Annette Carson has written a most informative book on Richard III, who, more than 500 years after his death, still manages to evoke powerful emotions whether for or against.

He was the King of England for only just over two years, and yet, according to Carson, he “made good laws which still protect ordinary people today”. 

But until recently the view of most historians is the one which sees him as the villainous hunchback of Shakespeare’s play: “The wicked uncle who stole the throne and killed his nephews in the Tower of London.”

The author takes a fresh look at his reign, focusing on original sources rather than relying on the assumptions which, she claims, many historians have made as to the character and motivation of Richard.

This edition of the book has been updated and includes details of what happened after the discovery in 2013 of Richard’s body under a car park in Leicester, not far from Bosworth field where he died on August 22, 1485, a victim of the forces of Henry Tudor who duly became King Henry VII, and ultimately the father of Henry VIII.

The author deals with various topics relating to the life of Richard, and mentions the discovery of his skeleton, which indicated that he was about 5ft 8 in. tall, and was strong and well-muscled; he did have a curvature of the spine (scoliosis) but it would not have been that noticeable.
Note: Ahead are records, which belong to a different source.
Lemma scan_digits_nonneg (s : string) :
  forall acc, 0 <= acc -> 0 <= snd (fst (scan_digits s acc)).
Proof.
  induction s as [|c r IH]; intros acc Hacc; [exact Hacc|].
  rewrite scan_digits_step. destruct (isdigit c) eqn:Hd; [|exact Hacc].
  pose proof (isdigit_val c Hd) as Hv.
  specialize (IH (10 * acc + digit_val c) ltac:(lia)).
  destruct (scan_digits r (10 * acc + digit_val c)) as [[k v] t]. exact IH.
Qed.

Lemma wrap64_range (z : Z) : is_u64 (wrap64 z).
Proof.
  unfold is_u64, wrap64, ULONG_MAX.
  pose proof (Z.mod_pos_bound z (2 ^ 64) ltac:(lia)). lia.
Qed.

(** A [%lu] conversion stores a value of the type. *)
Lemma scan_ulong_range (s r : string) (v : Z) :
  scan_ulong s = Some (v, r) -> is_u64 v.
Proof.
  unfold scan_ulong. destruct (scan_sign (skip_space s)) as [neg t].
  pose proof (scan_digits_nonneg t 0 ltac:(lia)) as Hn.
  destruct (scan_digits t 0) as [[k d] u]. simpl in Hn.
  destruct k; [discriminate|].
  destruct (Z.gtb_spec d ULONG_MAX) as [Hgt | Hle].
  - intros [= <- _]. unfold is_u64, ULONG_MAX. lia.
  - destruct neg; intros [= <- _]; [apply wrap64_range | split; assumption].
Qed.

Lemma scan_ulongs_range (n : nat) :
  forall s, Forall is_u64 (scan_ulongs n s).
Proof.
  induction n as [|n IH]; intros s; cbn [scan_ulongs]; [constructor|].
  destruct (scan_ulong s) as [[v r]|] eqn:Hs; [|constructor].
  constructor; [exact (scan_ulong_range _ _ _ Hs) | apply IH].
Qed.

Lemma scan_ulongs_blank (n : nat) (s : string) :
  scan_ulongs n (String " " s) = scan_ulongs n s.
Proof. destruct n; reflexivity. Qed.

Lemma scan_ulongs_numeral (m : nat) (n : N) (rest : string) :
  starts_with_digit rest = false -> Z.of_N n <= ULONG_MAX ->
  scan_ulongs (S m) (numeral n ++ rest) = Z.of_N n :: scan_ulongs m rest.
Proof.
  intros Hrest Hn. cbn [scan_ulongs]. now rewrite scan_ulong_numeral.
Qed.

(** X1.  [parseCPUStats] reads the aggregate line back: on a text that
    begins with the line the kernel prints for seven 64-bit counters,
    whatever follows the seventh (guest fields, per-core lines), it
    returns exactly these counters. *)
Theorem parseCPUStats_round_trip (c : cpu_times) (rest : string) :
  cpu_valid c -> starts_with_digit rest = false ->
  parseCPUStats (cpu_text c rest) = Some c.
Proof.
  unfold cpu_valid, is_u64. intros (Hu & Hn & Hs & Hi & Hw & Hq & Hsq) Hrest.
  unfold parseCPUStats, cpu_text.
  change (strstr ("cpu  " ++ ?x) "cpu ") with (Some ("cpu  " ++ x)).
  cbn [advance append].
  rewrite !scan_ulongs_blank.
  repeat (rewrite scan_ulongs_numeral by (reflexivity || (rewrite Z2N.id; lia));
          cbn [append]; rewrite ?scan_ulongs_blank).
  rewrite scan_ulongs_numeral by (assumption || (rewrite Z2N.id; lia)).
  cbn [scan_ulongs]. rewrite !Z2N.id by lia. now destruct c.
Qed.

Lemma parseCPUStats_round_trip_witness :
  let c := mk_cpu_times 100 2 30 4000 50 6 7 in
  let rest := String "010" "cpu0 50 1 15 2000 25 3 3 0 0 0"%string in
  cpu_valid c /\ starts_with_digit rest = false /\
  parseCPUStats (cpu_text c rest) = Some c.
Proof.
  intros c rest.
  assert (Hc : cpu_valid c) by (subst c; cpu_side).
  split; [exact Hc|]. split; [reflexivity|].
  exact (parseCPUStats_round_trip c rest Hc eq_refl).
Defined.

(** X2.  [parseCPUStats] fails on every text in which [cpu] followed by a
    blank does not occur (per-core lines [cpu0], [cpu1] do not count), and
    whatever it returns is a snapshot of seven 64-bit values. *)
Theorem parseCPUStats_sound (buffer : string) :
  (~ occurs "cpu " buffer -> parseCPUStats buffer = None) /\
  (forall c, parseCPUStats buffer = Some c ->
             cpu_valid c /\ occurs "cpu " buffer).
Proof.
  split.
  - intros Hn. apply strstr_None in Hn. unfold parseCPUStats. now rewrite Hn.
  - intros c Hc. unfold parseCPUStats in Hc.
    destruct (strstr buffer "cpu ") as [line|] eqn:Hl; [|discriminate].
    split.
    + pose proof (scan_ulongs_range 7 (advance 3 line)) as Hr.
      destruct (scan_ulongs 7 (advance 3 line))
        as [|a [|b [|x [|d [|e [|f [|g [|h l]]]]]]]]; try discriminate.
      injection Hc as <-.
      repeat match goal with
             | H : Forall _ (_ :: _) |- _ => inversion H; subst; clear H
             end.
      unfold cpu_valid. simpl. tauto.
    + destruct (strstr_Some _ _ _ Hl) as (Hp & pre & Hb).
      apply prefix_append in Hp. destruct Hp as [post Hp].
      exists pre, post. congruence.
Qed.

Lemma getCPUUsage_not_error {D : Type} `{DoubleOps D}
  (st : cpu_state) (c : cpu_times) :
  is_cpu_error (snd (getCPUUsage st (Some c))) = false.
Proof.
  unfold getCPUUsage. destruct (calculateCPUUsage st c) as [st' u].
  destruct (d_ltb u (d_of_Z 0)); reflexivity.
Qed.

Lemma monitor_files_cons {D : Type} `{DoubleOps D}
  (st : cpu_state) (f : file) (rest : list file) :
  monitor_files st (f :: rest) =
  (fst (monitor_files (fst (getCPUUsage st (read_cpu_stats f))) rest),
   snd (getCPUUsage st (read_cpu_stats f))
   :: snd (monitor_files (fst (getCPUUsage st (read_cpu_stats f))) rest)).
Proof.
  cbn [monitor_files]. destruct (getCPUUsage st (read_cpu_stats f)) as [st1 r].
  cbn [fst snd]. destruct (monitor_files st1 rest) as [st2 rs]. reflexivity.
Qed.

Lemma monitor_step {D : Type} `{DoubleOps D}
  (st : cpu_state) (c : cpu_times) (rest : list cpu_times) :
  monitor st (c :: rest) =
  (fst (monitor (fst (getCPUUsage st (Some c))) rest),
   snd (getCPUUsage st (Some c))
   :: snd (monitor (fst (getCPUUsage st (Some c))) rest)).
Proof.
  cbn [monitor]. destruct (getCPUUsage st (Some c)) as [st1 r].
  cbn [fst snd]. destruct (monitor st1 rest) as [st2 rs]. reflexivity.
Qed.

(** X3.  A call of [getCPUUsage] whose read or parse of [/proc/stat]
    fails changes nothing: over any sequence of calls, the retained state
    and the reports other than the error are those of the calls that
    succeeded alone.  In particular a failure before the first success
    does not use up the warm-up. *)
Theorem failed_reads_leave_no_trace {D : Type} `{DoubleOps D}
  (stats : list file) (st : cpu_state) :
  fst (monitor_files st stats) = fst (monitor st (parsed_samples stats)) /\
  filter (fun r => negb (is_cpu_error r)) (snd (monitor_files st stats))
  = snd (monitor st (parsed_samples stats)).
Proof.
  revert st. induction stats as [|f rest IH]; intros st; [split; reflexivity|].
  rewrite monitor_files_cons. unfold parsed_samples. cbn [flat_map fst snd filter].
  fold (parsed_samples rest).
  destruct (read_cpu_stats f) as [c|].
  - cbn [app]. rewrite monitor_step. cbn [fst snd].
    rewrite getCPUUsage_not_error. cbn [negb].
    destruct (IH (fst (getCPUUsage st (Some c)))) as [IH1 IH2].
    split; [exact IH1 | now rewrite IH2].
  - cbn [getCPUUsage fst snd is_cpu_error negb app]. apply IH.
Qed.

Lemma sub64_advance (a d : Z) : is_u64 d -> sub64 (wrap64 (a + d)) a = d.
Proof.
  intros Hd. unfold sub64, wrap64. rewrite Zminus_mod_idemp_l.
  replace (a + d - a) with d by ring. apply wrap64_small. exact Hd.
Qed.

Lemma add64_small (a b : Z) : 0 <= a -> 0 <= b -> a + b <= ULONG_MAX -> add64 a b = a + b.
Proof.
  intros Ha Hb Hs. apply wrap64_small. lia.
Qed.

(** X4.  The deltas survive the wrap-around of a counter: when the
    counters advance from any retained values by non-negative amounts
    that sum to at most [2^64 - 1], each counter wrapping in 64 bits if it
    must, [calculateCPUUsage] sees exactly these amounts, stores the new
    snapshot, and its result lies in [0, 100]. *)
Theorem deltas_survive_counter_wrap (st : cpu_state) (d : cpu_times) :
  first_run st = false ->
  cpu_le cpu_zero d -> cpu_sum d <= ULONG_MAX ->
  let cur := advance_counters (prev st) d in
  idle_delta (prev st) cur = idle d /\
  total_delta (prev st) cur = cpu_sum d /\
  (0 <= snd (calculateCPUUsage (D:=Q) st cur) <= 100)%Q /\
  (0 < cpu_sum d -> fst (calculateCPUUsage (D:=Q) st cur) = mk_cpu_state cur false).
Proof.
  intros Hfr Hd Hsum cur.
  unfold cpu_le, cpu_zero in Hd. cbn [user nice system idle iowait irq softirq] in Hd.
  destruct Hd as (Hu & Hn & Hs & Hi & Hw & Hq & Hsq).
  unfold cpu_sum in Hsum.
  assert (Hidle : idle_delta (prev st) cur = idle d).
  { unfold idle_delta, cur, advance_counters. cbn [idle].
    apply sub64_advance. unfold is_u64. lia. }
  assert (Htot : total_delta (prev st) cur = cpu_sum d).
  { unfold total_delta, cur, advance_counters.
    cbn [user nice system idle iowait irq softirq].
    rewrite !sub64_advance by (unfold is_u64; lia).
    repeat match goal with
           | |- context [add64 ?a ?b] =>
               lazymatch a with
               | context [add64 _ _] => fail
               | _ => rewrite (add64_small a b) by lia
               end
           end.
    reflexivity. }
  split; [exact Hidle|]. split; [exact Htot|].
  split.
  - rewrite (calculateCPUUsage_value st cur Hfr), Hidle, Htot.
    destruct (Z.eqb_spec (cpu_sum d) 0) as [E | E].
    + split; [apply Qle_refl | discriminate].
    + apply usage_range; unfold cpu_sum in *; lia.
  - intros Hpos. apply calculateCPUUsage_stores. right. rewrite Htot. lia.
Qed.

Lemma deltas_survive_counter_wrap_witness :
  let st := mk_cpu_state (mk_cpu_times (2 ^ 64 - 5) 0 7 100 0 0 0) false in
  let d := mk_cpu_times 30 0 10 60 0 0 0 in
  first_run st = false /\ cpu_le cpu_zero d /\ cpu_sum d <= ULONG_MAX /\
  advance_counters (prev st) d = mk_cpu_times 25 0 17 160 0 0 0 /\
  total_delta (prev st) (advance_counters (prev st) d) = 100.
Proof.
  intros st d.
  assert (Hd : cpu_le cpu_zero d) by (subst d; cpu_side).
  assert (Hs : cpu_sum d <= ULONG_MAX) by (subst d; cpu_side).
  split; [reflexivity|]. split; [exact Hd|]. split; [exact Hs|].
  split; [reflexivity|].
  exact (proj1 (proj2 (deltas_survive_counter_wrap st d eq_refl Hd Hs))).
Defined.

(** ** Reading and parsing [/proc/meminfo] *)

Lemma percent_range (u t : Z) :
  0 <= u <= t -> 0 < t ->
  (0 <= 100 * inject_Z u / inject_Z t <= 100)%Q.
Proof.
  intros [Hu Hut] Ht.
  assert (Htq : (0 < inject_Z t)%Q).
  { change (inject_Z 0 < inject_Z t)%Q. rewrite <- Zlt_Qlt. exact Ht. }
  change 100%Q with (inject_Z 100). rewrite <- inject_Z_mult. split.
  - apply Qle_shift_div_l; [exact Htq|]. rewrite Qmult_0_l.
    change (inject_Z 0 <= inject_Z (100 * u))%Q. rewrite <- Zle_Qle. lia.
  - apply Qle_shift_div_r; [exact Htq|]. rewrite <- inject_Z_mult, <- Zle_Qle. lia.
Qed.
This, in her words, debunks “Shakespeare’s monstrous shambling creature with hunched back and withered arm”.

Disappearance

Carson also deals at length with the disappearance of the Princes in the Tower, still one of the great historical mysteries. She argues that rather than murdering the young princes, who had been declared illegitimate, Richard may well have sent them overseas to the Low Countries, to his sister, Margaret of York, the Dowager Duchess of Burgundy.

And in fact, the person who had most to gain from the murder of the Princes was actually Henry Tudor, while Richard had nothing to gain by killing them and then keeping it a secret.

As for Richard’s personal qualities, they lie uneasily with the notion that he was an unprincipled murderer. In Carson’s words: “He had a high reputation as a military campaigner, and a higher one as a fair and just administrator; indeed his concern for justice and law had been an overriding theme in his life.”

And it was not just a case of mere words; Richard actively sought to introduce laws that would protect the weak against the strong, a policy that was unpopular with some of the nobility, and which ultimately worked against him at Bosworth Field.

Carson quotes the medieval historian, Professor A. R. Myers, who said: “What brought [Richard] to defeat and death at Bosworth Field was not the feeling of the nation at large, but the desertion of a few great nobles and their forces.”

The country was certainly not the better for Henry Tudor’s victory. 

Historian Paul Murray Kendall summarises his reign as a story of disorder, misery, oppression, spying, hangings and the miserly extortion of his subjects.

From an Irish point of view, if Richard III had won the Battle of Bosworth, then it is quite possible that the Reformation in England might never have happened – which would certainly have made Anglo-Irish history very different.

Richard III: The Maligned King is a thought-provoking and well-argued book, which will certainly be of interest to anyone who seeks to know more about this crucial time in the history of England, and explains much about ambitious cruelties of Tudor England.